__INSTRUCTIONS TO FOLLOW__. Copy the records below exactly as they are written.

__SUPPLIED ENTRIES__.
(* ===== verification/Cmdrsp.v ===== *)
(** * The command responder
      (src/pysnmp/entity/rfc3413/cmdrsp.py, src/pysnmp/entity/rfc3413/context.py)

    The responder of a request type runs the MIB operation of that type, maps
    its failure to an error status and hands the response to the dispatcher.
    The MIB instrumentation, the access control model and the dispatcher's
    [returnResponsePdu] are interfaces: they act on the part [A] of the engine's
    state that is not the responder's.  Operations answer before they return;
    an instrumentation that answers with an awaitable is not modelled. *)
From S2P Require Export Proxy Vacm.
Export Proxy.

Module Cmdrsp.
Section responder.
Context {A : Type}.

(** ** State *)

(** What [__pendingReqs] holds for a request. [statusInformation] is the
    dictionary's pair of [oid] and [val]. *)
Record pending : Type := mk_pending {
  messageProcessingModel : Z;
  securityModel : Z;
  securityName : octets;
  securityLevel : Z;
  p_contextEngineId : octets;
  p_contextName : octets;
  pduVersion : Z;
  rspPDU : pdu;
  origPdu : option v1_pdu;
  maxSizeResponseScopedPDU : Z;
  statusInformation : option (oid * value);
}.

Record engine : Type := mk_engine {
  app : A;
  snmpUnknownContexts : Z;
  snmpSilentDrops : Z;
  generator : NextId.Integer;
  pendingReqs : dict Z pending;
}.

Definition set_app (a : A) (s : engine) : engine :=
  mk_engine a (snmpUnknownContexts s) (snmpSilentDrops s) (generator s) (pendingReqs s).
Definition set_generator (g : NextId.Integer) (s : engine) : engine :=
  mk_engine (app s) (snmpUnknownContexts s) (snmpSilentDrops s) g (pendingReqs s).
Definition set_pending (p : dict Z pending) (s : engine) : engine :=
  mk_engine (app s) (snmpUnknownContexts s) (snmpSilentDrops s) (generator s) p.

Abbreviation Eng := (M exn engine).
Definition on_app {B} : M exn A B → Eng B := zoom app set_app.
Definition on_generator {B} : M exn NextId.Integer B → Eng B := zoom generator set_generator.

(** ** The interfaces *)

(** [acFun(name, syntax, idx, viewType, acCtx)]: what it returns is true to refuse *)
Abbreviation ac_fun := (oid → option value_tag → option nat → string → Eng (option Z)).

(** A MIB instrumentation controller; [acFun] runs on the whole engine. *)
Record instrum : Type := mk_instrum {
  readVars : ac_fun → list var_bind → Eng (list var_bind);
  readNextVars : ac_fun → list var_bind → Eng (list var_bind);
  writeVars : ac_fun → list var_bind → Eng (list var_bind);
}.

(** [accessControlModel[acmID].isAccessAllowed]: what it returns is ignored. *)
Context (isAccessAllowed : Z → octets → Z → string → octets → oid → M exn A (option status)).

(** [msgAndPduDsp.returnResponsePdu] *)
Context (returnResponsePdu : pending → v1_pdu → Z → M exn A unit).

Context (other_address : value → result exn octets).

(** ** context.py *)
Abbreviation contexts := (dict octets instrum).

Definition registerContextName (name : octets) (mibInstrum : option instrum) :
    M exn contexts unit := fun c =>
  if din c name then (Err (PySnmpError "Duplicate contextName"), c)
  else match mibInstrum with
       | Some i => (Ok tt, dset c name i)
       | None => match dget c [] with
                 | Some i => (Ok tt, dset c name i)
                 | None => (Err KeyError, c)
                 end
       end.
Definition unregisterContextName (name : octets) : M exn contexts unit := fun c =>
  (Ok tt, if din c name then ddel c name else c).
Definition getMibInstrum (c : contexts) (name : octets) : result exn instrum :=
  from_option_exc (PySnmpError "Missing contextName") (dget c name).

(** ** Access *)

(** [snmpUnknownContexts.name] *)
Definition snmpUnknownContexts_name : oid := [1;3;6;1;6;3;12;1;5;0].

(** [snmpUnknownContexts.syntax += 1], a Counter32 *)
Definition count_unknown_context : Eng value := fun s =>
  let n := (snmpUnknownContexts s + 1) mod 4294967296 in
  (Ok (VCounter32 n),
   mk_engine (app s) n (snmpSilentDrops s) (generator s) (pendingReqs s)).
Definition count_silent_drop : Eng unit := fun s =>
  (Ok tt, mk_engine (app s) (snmpUnknownContexts s) ((snmpSilentDrops s + 1) mod 4294967296)
            (generator s) (pendingReqs s)).

(** The execution context the observer holds for the request *)
Record exec_ctx : Type := mk_ctx {
  x_securityModel : Z;
  x_securityName : octets;
  x_securityLevel : Z;
  x_contextName : octets;
  x_pduType : pdu_tag;
}.

Definition idx_details (idx : option nat) : details := mk_details (Some idx) None None.

(** [__verifyAccess] *)
Definition verifyAccess (ctx : exec_ctx) : ac_fun := fun name syntax idx viewType s =>
  match on_app (isAccessAllowed (x_securityModel ctx) (x_securityName ctx)
                  (x_securityLevel ctx) viewType (x_contextName ctx) name) s with
  | (Ok _, s) =>
      if bool_decide (x_securityModel ctx = 1 ∧ syntax = Some TCounter64 ∧
                      x_pduType ctx = GetNextRequestPDU)
      then (Err (MibError NoAccessError (idx_details idx)), s)
      else (Ok None, s)
  | (Err (StatusInformation st), s) =>
      match st_errorIndication st with
      | None => (Err KeyError, s)
      | Some noSuchView | Some noAccessEntry | Some noGroupName =>
          (Err (MibError AuthorizationError (idx_details idx)), s)
      | Some otherError => (Err (MibError GenError (idx_details idx)), s)
      | Some noSuchContext =>
          (val ← count_unknown_context;
           raise (MibError GenError
             (mk_details (Some idx) (Some (snmpUnknownContexts_name, val)) None))) s
      | Some notInView => (Ok (Some 1), s)
      | Some _ => (Err (ProtocolError "Unknown ACM error"), s)
      end
  | (Err e, s) => (Err e, s)
  end.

__WORKED SOLUTION__.
(* ===== verification/Cmdrsp.v ===== *)
(** * The command responder
      (src/pysnmp/entity/rfc3413/cmdrsp.py, src/pysnmp/entity/rfc3413/context.py)

    The responder of a request type runs the MIB operation of that type, maps
    its failure to an error status and hands the response to the dispatcher.
    The MIB instrumentation, the access control model and the dispatcher's
    [returnResponsePdu] are interfaces: they act on the part [A] of the engine's
    state that is not the responder's.  Operations answer before they return;
    an instrumentation that answers with an awaitable is not modelled. *)
From S2P Require Export Proxy Vacm.
Export Proxy.

Module Cmdrsp.
Section responder.
Context {A : Type}.

(** ** State *)

(** What [__pendingReqs] holds for a request. [statusInformation] is the
    dictionary's pair of [oid] and [val]. *)
Record pending : Type := mk_pending {
  messageProcessingModel : Z;
  securityModel : Z;
  securityName : octets;
  securityLevel : Z;
  p_contextEngineId : octets;
  p_contextName : octets;
  pduVersion : Z;
  rspPDU : pdu;
  origPdu : option v1_pdu;
  maxSizeResponseScopedPDU : Z;
  statusInformation : option (oid * value);
}.

Record engine : Type := mk_engine {
  app : A;
  snmpUnknownContexts : Z;
  snmpSilentDrops : Z;
  generator : NextId.Integer;
  pendingReqs : dict Z pending;
}.

Definition set_app (a : A) (s : engine) : engine :=
  mk_engine a (snmpUnknownContexts s) (snmpSilentDrops s) (generator s) (pendingReqs s).
Definition set_generator (g : NextId.Integer) (s : engine) : engine :=
  mk_engine (app s) (snmpUnknownContexts s) (snmpSilentDrops s) g (pendingReqs s).
Definition set_pending (p : dict Z pending) (s : engine) : engine :=
  mk_engine (app s) (snmpUnknownContexts s) (snmpSilentDrops s) (generator s) p.

Abbreviation Eng := (M exn engine).
Definition on_app {B} : M exn A B → Eng B := zoom app set_app.
Definition on_generator {B} : M exn NextId.Integer B → Eng B := zoom generator set_generator.

(** ** The interfaces *)

(** [acFun(name, syntax, idx, viewType, acCtx)]: what it returns is true to refuse *)
Abbreviation ac_fun := (oid → option value_tag → option nat → string → Eng (option Z)).

(** A MIB instrumentation controller; [acFun] runs on the whole engine. *)
Record instrum : Type := mk_instrum {
  readVars : ac_fun → list var_bind → Eng (list var_bind);
  readNextVars : ac_fun → list var_bind → Eng (list var_bind);
  writeVars : ac_fun → list var_bind → Eng (list var_bind);
}.

(** [accessControlModel[acmID].isAccessAllowed]: what it returns is ignored. *)
Context (isAccessAllowed : Z → octets → Z → string → octets → oid → M exn A (option status)).

(** [msgAndPduDsp.returnResponsePdu] *)
Context (returnResponsePdu : pending → v1_pdu → Z → M exn A unit).

Context (other_address : value → result exn octets).

(** ** context.py *)
Abbreviation contexts := (dict octets instrum).

Definition registerContextName (name : octets) (mibInstrum : option instrum) :
    M exn contexts unit := fun c =>
  if din c name then (Err (PySnmpError "Duplicate contextName"), c)
  else match mibInstrum with
       | Some i => (Ok tt, dset c name i)
       | None => match dget c [] with
                 | Some i => (Ok tt, dset c name i)
                 | None => (Err KeyError, c)
                 end
       end.
Definition unregisterContextName (name : octets) : M exn contexts unit := fun c =>
  (Ok tt, if din c name then ddel c name else c).
Definition getMibInstrum (c : contexts) (name : octets) : result exn instrum :=
  from_option_exc (PySnmpError "Missing contextName") (dget c name).

(** ** Access *)

(** [snmpUnknownContexts.name] *)
Definition snmpUnknownContexts_name : oid := [1;3;6;1;6;3;12;1;5;0].

(** [snmpUnknownContexts.syntax += 1], a Counter32 *)
Definition count_unknown_context : Eng value := fun s =>
  let n := (snmpUnknownContexts s + 1) mod 4294967296 in
  (Ok (VCounter32 n),
   mk_engine (app s) n (snmpSilentDrops s) (generator s) (pendingReqs s)).
Definition count_silent_drop : Eng unit := fun s =>
  (Ok tt, mk_engine (app s) (snmpUnknownContexts s) ((snmpSilentDrops s + 1) mod 4294967296)
            (generator s) (pendingReqs s)).

(** The execution context the observer holds for the request *)
Record exec_ctx : Type := mk_ctx {
  x_securityModel : Z;
  x_securityName : octets;
  x_securityLevel : Z;
  x_contextName : octets;
  x_pduType : pdu_tag;
}.

Definition idx_details (idx : option nat) : details := mk_details (Some idx) None None.

(** [__verifyAccess] *)
Definition verifyAccess (ctx : exec_ctx) : ac_fun := fun name syntax idx viewType s =>
  match on_app (isAccessAllowed (x_securityModel ctx) (x_securityName ctx)
                  (x_securityLevel ctx) viewType (x_contextName ctx) name) s with
  | (Ok _, s) =>
      if bool_decide (x_securityModel ctx = 1 ∧ syntax = Some TCounter64 ∧
                      x_pduType ctx = GetNextRequestPDU)
      then (Err (MibError NoAccessError (idx_details idx)), s)
      else (Ok None, s)
  | (Err (StatusInformation st), s) =>
      match st_errorIndication st with
      | None => (Err KeyError, s)
      | Some noSuchView | Some noAccessEntry | Some noGroupName =>
          (Err (MibError AuthorizationError (idx_details idx)), s)
      | Some otherError => (Err (MibError GenError (idx_details idx)), s)
      | Some noSuchContext =>
          (val ← count_unknown_context;
           raise (MibError GenError
             (mk_details (Some idx) (Some (snmpUnknownContexts_name, val)) None))) s
      | Some notInView => (Ok (Some 1), s)
      | Some _ => (Err (ProtocolError "Unknown ACM error"), s)
      end
  | (Err e, s) => (Err e, s)
  end.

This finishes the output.